CEBB quer avanços nas propostas de reivindicações dos trabalhadores

Representantes do Banco do Brasil não apresentaram propostas às principais reivindicações dos trabalhadores, na rodada de negociações da última quarta-feira (19).

A coordenadora da Comissão de Empresa dos Funcionários do Banco do Brasil (CEBB), Fernanda Lopes, disse que a CEBB reforçou a cobrança da minuta de reivindicações e disse que as negociações precisam avançar.
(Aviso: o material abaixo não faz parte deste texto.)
(* ===== verification/Uplink.v ===== *)
(** A telecommand's way through the whole vehicle, on the flight hardware: from the bytes the
    radio's UART gives ([platform/real/drivers/radio.c]) over the radio receiver of the
    Commands role ([apps/obc/commands/src/main.c]), CSP and the I2C bus
    ([shared/csp/csp_if_comms_bus.c], [platform/real/drivers/comms_i2c.c],
    [apps/adcs/Core/Src/adcs_i2c_slave.c], [apps/adcs/Platform/Src/adcs_csp_stm32.c]) to the
    command listener and the command task of the attitude control board
    ([apps/adcs/Application/src/communication/command_handler.c], [tasks/command_task.c]).

    The parts are the definitions of the other files.  The one thing added is what libcsp
    does between [csp_send] and the interface of one board and between the router and the
    listener of the other: [CspPorts]. *)

From stdpp Require Import gmap.
From S2P Require Import Prelude Frame Profile RadioQueue Deframer RadioDriver Fdir Gateway Float32.
From S2P Require Import AdcsMath AdcsControl AdcsFault AdcsCommand ObcProgress AdcsI2cSlave I2cMaster I2cLink Csp.

(** ** The radio delivers what arrives in time *)

(** The bytes of a packet with the clock when each is asked for. *)
Definition arrivals (times : list Z) (p : list Z) : list (Z * Real.uart_answer) :=
  zip_with (fun t b => (t, Real.Uart_byte b)) times p.

(** The first byte comes before the reception gives up, the others before it stops
    waiting for the rest of a packet. *)
Definition in_time (start : Z) (times : list Z) : Prop :=
  (forall t, List.hd_error times = Some t -> t < start + Real.RX_TIMEOUT_MS)
  /\ Forall (fun t => t < start + Real.RX_TIMEOUT_MS + Real.RX_PACKET_MAX_MS) times.

Lemma arrivals_cons t times b p : arrivals (t :: times) (b :: p) = (t, Real.Uart_byte b) :: arrivals times p.
Proof. done. Qed.

(** The loop of the real driver while a valid packet comes in: [held] of its bytes are
    in the deframer and [rest] is to come. *)
Lemma real_loop_packet held rest times d s packet start :
  packet_valid (held ++ rest) -> rest <> [] -> length times = length rest ->
  Forall (fun t => t < start + Real.RX_TIMEOUT_MS + Real.RX_PACKET_MAX_MS) times ->
  (held = [] -> forall t, List.hd_error times = Some t -> t < start + Real.RX_TIMEOUT_MS) ->
  deframer_wf d -> counters_ok s -> bytes_of d = held ->
  exists d' s',
    Real.receive_loop d s packet start (arrivals times rest)
    = Some (Real.Rx_packet (len (held ++ rest)), d', s', patch packet 0 (held ++ rest)).
Proof.
  revert held times d s. induction rest as [|b rest IH]; intros held times d s Hv Hrest Hlen Ht Hfirst Hwf Hs Hheld;
    [done|].
  destruct times as [|t times]; [done|]. inversion Ht as [|? ? Ht0 Hts]; subst x l. injection Hlen as Hlen.
  destruct (packet_valid_header _ Hv) as (_ & _ & Hr). pose proof (len_bytes_of d Hwf) as Hld. rewrite Hheld in Hld.
  rewrite len_app, len_cons in Hr. pose proof (len_nonneg rest). pose proof (len_nonneg held).
  pose proof Hv as (Hb & _ & _). rewrite Forall_app, Forall_cons in Hb. destruct Hb as (_ & Hb0 & _).
  rewrite arrivals_cons. cbn [Real.receive_loop]. unfold radio_deframer_buffered.
  rewrite (proj2 (Z.leb_gt _ _)) by lia.
  assert ((d_len d <=? 0) && (start + Real.RX_TIMEOUT_MS - t <=? 0) = false) as ->.
  { apply andb_false_iff. rewrite !Z.leb_gt. destruct held as [|x held].
    - right. specialize (Hfirst eq_refl t eq_refl). lia.
    - left. rewrite len_cons in Hld. pose proof (len_nonneg held). lia. }
  pose proof (receive_byte_spec d s packet b Hwf Hs Hb0 ltac:(lia)) as Hn.
  assert (bytes_of d ++ [b] = prefix_of (len held + 1) (held ++ b :: rest)) as Epre.
  { rewrite Hheld. replace (held ++ b :: rest) with ((held ++ [b]) ++ rest) by (by rewrite <- app_assoc).
    symmetry. apply prefix_of_app. by rewrite len_app. }
  rewrite Epre, scan_packet_part in Hn; [|done|rewrite len_app, len_cons; lia].
  rewrite len_app, len_cons in Hn. destruct (Z.eqb_spec (len held + 1) (len held + (1 + len rest))) as [E|E].
  - destruct Hn as (ret & d1 & s1 & packet1 & -> & _ & _ & _ & _ & -> & ->).
    rewrite len_app, len_cons. rewrite (proj2 (Z.eqb_neq _ _)) by lia. by eexists _, _.
  - destruct Hn as (ret & d1 & s1 & packet1 & -> & Hwf1 & Hb1 & Hs1 & _ & -> & ->). cbn [Z.eqb].
    assert (held ++ b :: rest = (held ++ [b]) ++ rest) as Eapp by (by rewrite <- app_assoc).
    rewrite Eapp in Hv, Hb1 |- *. apply IH; try done.
    + intros ->. by rewrite len_nil in E.
    + intros Hnil. by destruct held.
    + rewrite Hb1. apply prefix_of_app. by rewrite len_app.
Qed.

(** A valid packet that arrives in time, on a driver that is ready and holds no part of an
    earlier one, is returned. *)
Lemma real_receive_packet p times dr s packet0 now start init_ok buffer max_length :
  packet_valid p -> length times = length p -> in_time start times ->
  Real.ready dr = true -> deframer_wf (Real.rx_deframer dr) -> d_len (Real.rx_deframer dr) = 0 -> counters_ok s ->
  len packet0 = 240 -> bytes_ok packet0 -> 214 <= max_length ->
  exists r buffer' dr' s',
    Real.radio_receive dr s packet0 now start init_ok (Some buffer) max_length (arrivals times p)
    = Some (r, Some buffer', dr', s')
    /\ delivers p buffer buffer' r.
Proof.
  intros Hv Hlen [Hfirst Ht] Hready Hwf Hempty Hs Hp Hpb Hm. pose proof (packet_valid_header p Hv) as (_ & _ & Hr).
  assert (p <> []) as Hne by (intros ->; rewrite len_nil in Hr; lia).
  destruct (real_loop_packet [] p times (Real.rx_deframer dr) s packet0 start) as (d' & s' & Hloop); try done.
  { unfold bytes_of. by rewrite Hempty, prefix_of_0. }
  unfold Real.radio_receive, Real.ensure_ready. rewrite (proj2 (Z.eqb_neq _ _)), Hready by lia. cbn [negb].
  rewrite Hready. change (negb (0 =? 0)) with false. cbv iota. rewrite Hloop. cbn [app].
  destruct (parse_in_buffer p packet0 Hv Hp Hpb) as (v & -> & v' & Hv' & Hnn & Hrange & Hpay).
  rewrite (proj2 (Z.ltb_ge _ _)) by lia. eexists _, _, _, _. split; [done|].
  exists v'. split; [done|]. split; [done|]. by rewrite Hpay, Hnn.
Qed.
No encontro, a gestão do BB apresentou a garantia de clausular no Acordo Coletivo de Trabalho (ACT) as políticas de ações afirmativas, para que mulheres, pessoas com deficiência (PCD) e não brancos sejam priorizados nos processos seletivos internos da empresa.

O banco também informou que incluirá no ACT uma cláusula de estabilidade na função comissionada por seis meses, após o retorno ao trabalho, para funcionárias vítimas de violência doméstica.

Com esta cláusula, a bancária vítima de violência teria ainda a garantia da manutenção de sua função comissionada.

Outra proposta do banco foi incluir uma cláusula para garantir a redução de jornada para mulheres em lactação induzida, ou seja, funcionárias que tenham feito tratamento para amamentar filhos não gestados ou adotados. O direito seria estendido para casais homoafetivos em que as duas mães sejam funcionárias do banco.

De acordo com Fernanda Lopes, todas essas propostas são importantes, mas é preciso avançar em outros pontos também.

Ainda não há data marcada para a próxima rodada de negociação.